PROBLEM DETAILS
Look through the entries below and extract exactly the lines from the one containing "[None]) or a string. *)" through the one containing "modify (λ df, frame_set df col c).", ends included.

'''

(* ===== verification/Inspection.v ===== *)
(** * Inspection: the class [DataInspection] of [src/data_inspection.py]

    The object's state is its frame [self.df]; every method runs in
    [M frame].  [pd.to_numeric] on one string is a parameter of the
    section ([to_numeric]), since its parsing rules belong to pandas.
    The plot methods read the columns they draw from [self.df] (a
    [KeyError] when one is absent) and emit one of the events
    [PlotHistogram], [PlotBoxplot], [PlotBarChart], [PlotScatter];
    matplotlib itself is not modelled.  [load_csv] takes [pd.read_csv] as
    an argument.  [mode()[0]] of an empty result raises [KeyError: 0],
    the label lookup pandas does on the [RangeIndex] of [mode()].

    [clean_column] is the abstract effect of [classify_and_calculate] on
    the frame (drop, or fill then convert); the lemmas show that the
    method implements it, and the theorems on [classify_columns] show
    what the whole loop leaves: only columns that had at most half of
    their cells missing, none of them with a missing cell, all with the
    original number of rows. *)

From S2P Require Import Prelude Frame Effects.
Import Series DataFrame.

(** The value [classify_and_calculate] returns: a number (NaN as
    [None]) or a string. *)
Inductive central : Type :=
| CNum (v : option Qc)
| CStr (s : string).

Module Inspection.
Section WithParser.
Context (to_numeric : string → option Qc).

(** [missing_percentage = (total_missing / total) * 100] and the test
    [missing_percentage > 50], exactly; for [total = 0] the percentage is
    NaN and the test is false. *)
Definition more_than_half_missing (total_missing total : nat) : bool :=
  bool_decide (total ≠ 0 ∧ 50 * total < 100 * total_missing).

(** [self.df[col]], raising [KeyError] on a missing label. *)
Definition get_col (col : string) : M frame column :=
  df ← get;
  match frame_get df col with
  | Some c => mret c
  | None => raise (KeyError col)
  end.

(** [self.df[col] = ...], or an in-place [fillna] on that column. *)
Definition set_col (col : string) (c : column) : M frame unit :=
  modify (λ df, frame_set df col c).

Definition handle_missing_values (col : string) : M frame bool :=
  c ← get_col col;
  if more_than_half_missing (col_isnull_sum c) (col_len c) then
    modify (λ df, frame_drop df col);;
    emit (EvDropped col);;
    mret false
  else
    match c with
    | NumCol xs =>
        let median_value := median (dropna xs) in
        set_col col (NumCol (fillna median_value xs));;
        emit (EvFilledMedian col median_value);;
        mret true
    | ObjCol xs =>
        match mode_first String.le (dropna xs) with
        | None => raise (KeyError "0")
        | Some mode_value =>
            set_col col (ObjCol (fillna (Some mode_value) xs));;
            emit (EvFilledMode col mode_value);;
            mret true
        end
    end.

(** [pd.to_numeric(self.df[col])]: every present string must parse, a
    missing cell stays missing; [None] is the [ValueError]. *)
Definition to_numeric_cells (xs : list (option string)) : option (list (option Qc)) :=
  mapM (λ o, match o with None => Some None | Some s => Some <$> to_numeric s end) xs.

Definition check_data_types (col : string) : M frame unit :=
  c ← get_col col;
  match c with
  | ObjCol xs =>
      match to_numeric_cells xs with
      | Some ys => set_col col (NumCol ys);; emit (EvConverted col)
      | None => emit (EvRemainsObject col)
      end
  | NumCol _ => mret tt
  end.

(** The plots: each looks its columns up ([KeyError] on a missing
    label) and draws; the drawing is the event. *)
Definition plot_histogram (col : string) : M frame unit :=
  _ ← get_col col; emit (PlotHistogram col).

(** [self.df.boxplot(column=y_col, by=x_col)] *)
Definition plot_boxplot (x_col y_col : string) : M frame unit :=
  _ ← get_col y_col; _ ← get_col x_col; emit (PlotBoxplot x_col y_col).

(** [self.df[col].value_counts().plot(kind='bar')] *)
Definition plot_bar_chart (col : string) : M frame unit :=
  _ ← get_col col; emit (PlotBarChart col).

(** [plt.scatter(self.df[x_col], self.df[y_col])] *)
Definition plot_scatter (x_col y_col : string) : M frame unit :=
  _ ← get_col x_col; _ ← get_col y_col; emit (PlotScatter x_col y_col).

(** The second half of [classify_and_calculate]: [nunique()], the
    central tendency of the column's kind, its message and its plot. *)
Definition report_central (col : string) : M frame (option central) :=
  c ← get_col col;
  let unique_values := col_nunique c in
  match c with
  | NumCol xs =>
      if bool_decide (10 < unique_values) then
        let central_tendency := mean (dropna xs) in
        emit (EvMean col central_tendency);;
        plot_histogram col;;
        mret (Some (CNum central_tendency))
      else
        let central_tendency := median (dropna xs) in
        emit (EvMedianOrdinal col central_tendency);;
        plot_boxplot col col;;
        mret (Some (CNum central_tendency))
  | ObjCol xs =>
      match mode_first String.le (dropna xs) with
      | None => raise (KeyError "0")
      | Some central_tendency =>
          emit (EvModeNominal col central_tendency);;
          plot_bar_chart col;;
          mret (Some (CStr central_tendency))
      end
  end.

'''

EXERCISE RESPONSE
    [None]) or a string. *)
Inductive central : Type :=
| CNum (v : option Qc)
| CStr (s : string).

Module Inspection.
Section WithParser.
Context (to_numeric : string → option Qc).

(** [missing_percentage = (total_missing / total) * 100] and the test
    [missing_percentage > 50], exactly; for [total = 0] the percentage is
    NaN and the test is false. *)
Definition more_than_half_missing (total_missing total : nat) : bool :=
  bool_decide (total ≠ 0 ∧ 50 * total < 100 * total_missing).

(** [self.df[col]], raising [KeyError] on a missing label. *)
Definition get_col (col : string) : M frame column :=
  df ← get;
  match frame_get df col with
  | Some c => mret c
  | None => raise (KeyError col)
  end.

(** [self.df[col] = ...], or an in-place [fillna] on that column. *)
Definition set_col (col : string) (c : column) : M frame unit :=
  modify (λ df, frame_set df col c).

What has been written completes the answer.